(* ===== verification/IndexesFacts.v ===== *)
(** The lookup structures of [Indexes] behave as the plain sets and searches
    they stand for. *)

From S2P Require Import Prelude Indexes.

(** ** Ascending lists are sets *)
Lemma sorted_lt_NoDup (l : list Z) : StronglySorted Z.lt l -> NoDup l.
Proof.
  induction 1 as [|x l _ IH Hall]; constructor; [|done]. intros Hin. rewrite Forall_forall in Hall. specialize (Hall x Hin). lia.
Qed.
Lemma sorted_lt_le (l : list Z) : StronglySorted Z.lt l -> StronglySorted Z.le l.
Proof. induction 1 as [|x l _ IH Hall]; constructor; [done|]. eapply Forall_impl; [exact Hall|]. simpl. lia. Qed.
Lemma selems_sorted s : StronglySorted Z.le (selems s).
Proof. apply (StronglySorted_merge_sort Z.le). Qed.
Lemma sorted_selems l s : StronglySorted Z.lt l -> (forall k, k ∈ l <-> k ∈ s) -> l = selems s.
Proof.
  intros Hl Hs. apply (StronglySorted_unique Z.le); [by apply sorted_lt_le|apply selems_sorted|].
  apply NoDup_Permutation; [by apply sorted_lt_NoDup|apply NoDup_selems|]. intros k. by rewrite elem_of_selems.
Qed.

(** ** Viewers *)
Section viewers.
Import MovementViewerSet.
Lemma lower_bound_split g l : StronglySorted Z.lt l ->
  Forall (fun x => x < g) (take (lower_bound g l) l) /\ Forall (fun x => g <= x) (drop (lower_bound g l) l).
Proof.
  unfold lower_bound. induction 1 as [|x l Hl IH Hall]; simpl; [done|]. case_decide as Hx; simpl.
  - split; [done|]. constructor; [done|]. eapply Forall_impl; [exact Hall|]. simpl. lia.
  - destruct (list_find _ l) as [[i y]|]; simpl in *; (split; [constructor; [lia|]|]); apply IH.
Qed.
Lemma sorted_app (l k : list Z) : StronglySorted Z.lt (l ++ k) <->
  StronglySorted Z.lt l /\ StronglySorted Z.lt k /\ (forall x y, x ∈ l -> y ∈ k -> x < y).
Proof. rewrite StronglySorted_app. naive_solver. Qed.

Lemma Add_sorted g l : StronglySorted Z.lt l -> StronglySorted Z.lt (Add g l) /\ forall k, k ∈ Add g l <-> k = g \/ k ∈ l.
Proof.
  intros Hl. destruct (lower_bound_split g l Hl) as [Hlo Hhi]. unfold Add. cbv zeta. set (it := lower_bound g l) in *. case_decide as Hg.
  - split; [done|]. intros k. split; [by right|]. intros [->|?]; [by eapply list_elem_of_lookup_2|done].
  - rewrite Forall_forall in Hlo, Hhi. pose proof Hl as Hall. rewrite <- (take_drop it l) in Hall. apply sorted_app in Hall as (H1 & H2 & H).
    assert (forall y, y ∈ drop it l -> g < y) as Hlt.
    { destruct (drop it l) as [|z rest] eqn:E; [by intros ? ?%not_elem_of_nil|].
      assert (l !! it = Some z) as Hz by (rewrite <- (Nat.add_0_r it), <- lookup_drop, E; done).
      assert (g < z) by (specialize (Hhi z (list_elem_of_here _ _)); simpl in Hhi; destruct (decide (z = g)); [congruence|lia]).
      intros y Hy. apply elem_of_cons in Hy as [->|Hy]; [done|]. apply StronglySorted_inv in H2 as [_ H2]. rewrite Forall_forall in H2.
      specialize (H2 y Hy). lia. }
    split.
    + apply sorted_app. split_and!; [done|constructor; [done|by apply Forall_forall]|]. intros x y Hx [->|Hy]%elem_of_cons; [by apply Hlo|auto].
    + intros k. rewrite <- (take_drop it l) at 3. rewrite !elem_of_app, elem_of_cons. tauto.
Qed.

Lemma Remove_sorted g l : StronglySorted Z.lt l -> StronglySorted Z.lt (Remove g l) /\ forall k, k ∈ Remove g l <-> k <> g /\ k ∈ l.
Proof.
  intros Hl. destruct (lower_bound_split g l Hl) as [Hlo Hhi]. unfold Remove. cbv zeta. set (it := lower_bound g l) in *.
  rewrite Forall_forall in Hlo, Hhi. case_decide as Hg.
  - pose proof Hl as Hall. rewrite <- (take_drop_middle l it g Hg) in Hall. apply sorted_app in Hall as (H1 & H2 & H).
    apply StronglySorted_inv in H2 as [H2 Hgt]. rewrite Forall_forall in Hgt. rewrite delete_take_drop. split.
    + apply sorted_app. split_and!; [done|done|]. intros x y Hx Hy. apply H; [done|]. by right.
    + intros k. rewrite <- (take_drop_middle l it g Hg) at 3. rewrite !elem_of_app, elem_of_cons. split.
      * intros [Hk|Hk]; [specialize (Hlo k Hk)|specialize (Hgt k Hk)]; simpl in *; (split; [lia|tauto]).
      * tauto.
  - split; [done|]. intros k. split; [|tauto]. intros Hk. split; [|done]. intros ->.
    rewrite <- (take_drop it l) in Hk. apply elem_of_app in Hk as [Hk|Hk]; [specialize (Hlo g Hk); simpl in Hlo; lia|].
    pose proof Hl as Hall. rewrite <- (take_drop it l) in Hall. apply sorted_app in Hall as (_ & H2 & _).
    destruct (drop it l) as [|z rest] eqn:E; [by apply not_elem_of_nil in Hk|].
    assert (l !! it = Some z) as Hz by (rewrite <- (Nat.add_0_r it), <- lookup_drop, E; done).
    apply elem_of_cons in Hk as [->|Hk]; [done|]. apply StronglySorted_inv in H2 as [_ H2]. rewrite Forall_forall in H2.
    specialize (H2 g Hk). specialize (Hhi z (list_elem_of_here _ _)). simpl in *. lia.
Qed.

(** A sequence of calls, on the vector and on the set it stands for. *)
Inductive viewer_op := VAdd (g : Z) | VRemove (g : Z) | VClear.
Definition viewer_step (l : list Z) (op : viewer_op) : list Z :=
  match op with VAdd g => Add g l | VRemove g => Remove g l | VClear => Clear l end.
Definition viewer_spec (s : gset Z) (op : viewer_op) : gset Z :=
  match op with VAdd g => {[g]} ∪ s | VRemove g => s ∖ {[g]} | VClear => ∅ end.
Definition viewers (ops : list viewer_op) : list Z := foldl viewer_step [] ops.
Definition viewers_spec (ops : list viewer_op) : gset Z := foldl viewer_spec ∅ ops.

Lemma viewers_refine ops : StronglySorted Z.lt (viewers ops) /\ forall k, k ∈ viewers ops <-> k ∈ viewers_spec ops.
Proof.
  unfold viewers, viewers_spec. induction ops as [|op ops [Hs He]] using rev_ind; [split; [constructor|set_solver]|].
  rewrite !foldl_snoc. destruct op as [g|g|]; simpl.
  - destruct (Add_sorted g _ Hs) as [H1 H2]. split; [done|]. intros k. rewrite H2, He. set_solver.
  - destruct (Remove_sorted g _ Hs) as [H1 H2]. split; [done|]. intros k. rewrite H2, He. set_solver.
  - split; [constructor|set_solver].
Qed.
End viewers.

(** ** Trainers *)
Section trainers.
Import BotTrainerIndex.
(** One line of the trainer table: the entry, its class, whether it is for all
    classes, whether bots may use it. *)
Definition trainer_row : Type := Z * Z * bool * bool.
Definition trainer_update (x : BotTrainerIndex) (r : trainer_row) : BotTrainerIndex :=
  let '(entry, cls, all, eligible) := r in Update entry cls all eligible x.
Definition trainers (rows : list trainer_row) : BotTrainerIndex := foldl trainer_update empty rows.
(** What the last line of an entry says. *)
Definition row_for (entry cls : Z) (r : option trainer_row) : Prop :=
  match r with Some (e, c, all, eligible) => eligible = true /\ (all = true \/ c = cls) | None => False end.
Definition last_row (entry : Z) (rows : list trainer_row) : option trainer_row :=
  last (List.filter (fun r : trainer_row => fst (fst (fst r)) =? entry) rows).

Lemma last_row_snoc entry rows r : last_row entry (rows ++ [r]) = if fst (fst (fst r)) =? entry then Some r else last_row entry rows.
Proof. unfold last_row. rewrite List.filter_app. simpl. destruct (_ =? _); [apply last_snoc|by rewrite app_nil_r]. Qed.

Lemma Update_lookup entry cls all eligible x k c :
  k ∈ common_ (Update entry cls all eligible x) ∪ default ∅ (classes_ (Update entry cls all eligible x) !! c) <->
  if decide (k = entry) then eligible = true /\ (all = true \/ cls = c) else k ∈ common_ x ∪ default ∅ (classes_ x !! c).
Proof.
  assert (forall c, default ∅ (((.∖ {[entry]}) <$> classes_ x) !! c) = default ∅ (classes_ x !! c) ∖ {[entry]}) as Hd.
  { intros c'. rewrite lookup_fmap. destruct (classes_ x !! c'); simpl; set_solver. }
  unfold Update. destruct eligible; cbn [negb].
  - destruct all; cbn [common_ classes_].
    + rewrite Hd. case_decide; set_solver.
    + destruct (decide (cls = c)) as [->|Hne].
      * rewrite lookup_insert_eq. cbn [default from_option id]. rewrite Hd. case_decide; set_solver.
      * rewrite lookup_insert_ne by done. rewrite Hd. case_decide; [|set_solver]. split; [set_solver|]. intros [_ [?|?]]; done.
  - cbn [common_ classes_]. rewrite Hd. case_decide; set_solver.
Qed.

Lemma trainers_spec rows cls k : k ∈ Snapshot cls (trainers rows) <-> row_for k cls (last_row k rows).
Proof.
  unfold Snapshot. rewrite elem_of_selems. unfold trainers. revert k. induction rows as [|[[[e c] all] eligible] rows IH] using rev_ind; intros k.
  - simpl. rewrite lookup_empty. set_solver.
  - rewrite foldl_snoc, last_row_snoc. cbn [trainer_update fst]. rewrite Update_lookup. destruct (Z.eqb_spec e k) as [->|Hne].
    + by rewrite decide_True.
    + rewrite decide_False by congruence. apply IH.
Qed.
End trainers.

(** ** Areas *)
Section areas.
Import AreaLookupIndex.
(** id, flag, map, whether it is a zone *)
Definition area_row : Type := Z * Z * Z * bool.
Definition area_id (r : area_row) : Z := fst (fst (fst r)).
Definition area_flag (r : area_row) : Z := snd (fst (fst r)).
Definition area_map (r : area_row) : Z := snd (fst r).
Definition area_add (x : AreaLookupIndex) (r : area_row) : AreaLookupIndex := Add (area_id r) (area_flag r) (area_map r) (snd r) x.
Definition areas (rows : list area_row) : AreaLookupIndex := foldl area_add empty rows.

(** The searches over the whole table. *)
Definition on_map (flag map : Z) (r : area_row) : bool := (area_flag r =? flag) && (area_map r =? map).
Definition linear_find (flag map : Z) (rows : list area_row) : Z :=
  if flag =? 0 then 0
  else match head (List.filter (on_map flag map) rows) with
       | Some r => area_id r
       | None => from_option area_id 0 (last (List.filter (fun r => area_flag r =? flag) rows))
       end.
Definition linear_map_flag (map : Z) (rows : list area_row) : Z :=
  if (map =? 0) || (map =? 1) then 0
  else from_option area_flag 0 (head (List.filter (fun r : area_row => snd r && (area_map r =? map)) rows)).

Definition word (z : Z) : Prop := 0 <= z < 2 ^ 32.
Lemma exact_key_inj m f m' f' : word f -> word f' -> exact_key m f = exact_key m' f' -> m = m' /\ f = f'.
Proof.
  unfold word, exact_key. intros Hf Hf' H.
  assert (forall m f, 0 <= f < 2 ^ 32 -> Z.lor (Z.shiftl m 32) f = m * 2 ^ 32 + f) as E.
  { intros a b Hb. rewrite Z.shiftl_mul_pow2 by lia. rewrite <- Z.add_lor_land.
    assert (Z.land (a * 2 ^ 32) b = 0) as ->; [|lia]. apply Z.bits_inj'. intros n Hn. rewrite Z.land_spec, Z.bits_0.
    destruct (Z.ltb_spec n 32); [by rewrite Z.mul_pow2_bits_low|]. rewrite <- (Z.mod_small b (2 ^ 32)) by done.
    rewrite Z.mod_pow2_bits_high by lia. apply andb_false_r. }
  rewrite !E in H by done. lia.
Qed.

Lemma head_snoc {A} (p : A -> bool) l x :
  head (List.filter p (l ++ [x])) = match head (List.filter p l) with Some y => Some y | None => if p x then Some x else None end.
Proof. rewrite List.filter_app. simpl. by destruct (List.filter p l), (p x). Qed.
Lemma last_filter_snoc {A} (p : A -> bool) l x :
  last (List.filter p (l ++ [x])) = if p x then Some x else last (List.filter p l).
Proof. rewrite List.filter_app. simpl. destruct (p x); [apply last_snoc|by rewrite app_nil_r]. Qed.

- - -

TASK DIRECTIONS> Reproduce exactly, and only, the lines from the start of the entries through the one that contains "- split; [done|]. constructor;".

RESPONSE>
(* ===== verification/IndexesFacts.v ===== *)
(** The lookup structures of [Indexes] behave as the plain sets and searches
    they stand for. *)

From S2P Require Import Prelude Indexes.

(** ** Ascending lists are sets *)
Lemma sorted_lt_NoDup (l : list Z) : StronglySorted Z.lt l -> NoDup l.
Proof.
  induction 1 as [|x l _ IH Hall]; constructor; [|done]. intros Hin. rewrite Forall_forall in Hall. specialize (Hall x Hin). lia.
Qed.
Lemma sorted_lt_le (l : list Z) : StronglySorted Z.lt l -> StronglySorted Z.le l.
Proof. induction 1 as [|x l _ IH Hall]; constructor; [done|]. eapply Forall_impl; [exact Hall|]. simpl. lia. Qed.
Lemma selems_sorted s : StronglySorted Z.le (selems s).
Proof. apply (StronglySorted_merge_sort Z.le). Qed.
Lemma sorted_selems l s : StronglySorted Z.lt l -> (forall k, k ∈ l <-> k ∈ s) -> l = selems s.
Proof.
  intros Hl Hs. apply (StronglySorted_unique Z.le); [by apply sorted_lt_le|apply selems_sorted|].
  apply NoDup_Permutation; [by apply sorted_lt_NoDup|apply NoDup_selems|]. intros k. by rewrite elem_of_selems.
Qed.

(** ** Viewers *)
Section viewers.
Import MovementViewerSet.
Lemma lower_bound_split g l : StronglySorted Z.lt l ->
  Forall (fun x => x < g) (take (lower_bound g l) l) /\ Forall (fun x => g <= x) (drop (lower_bound g l) l).
Proof.
  unfold lower_bound. induction 1 as [|x l Hl IH Hall]; simpl; [done|]. case_decide as Hx; simpl.
  - split; [done|]. constructor; [done|]. eapply Forall_impl; [exact Hall|]. simpl. lia.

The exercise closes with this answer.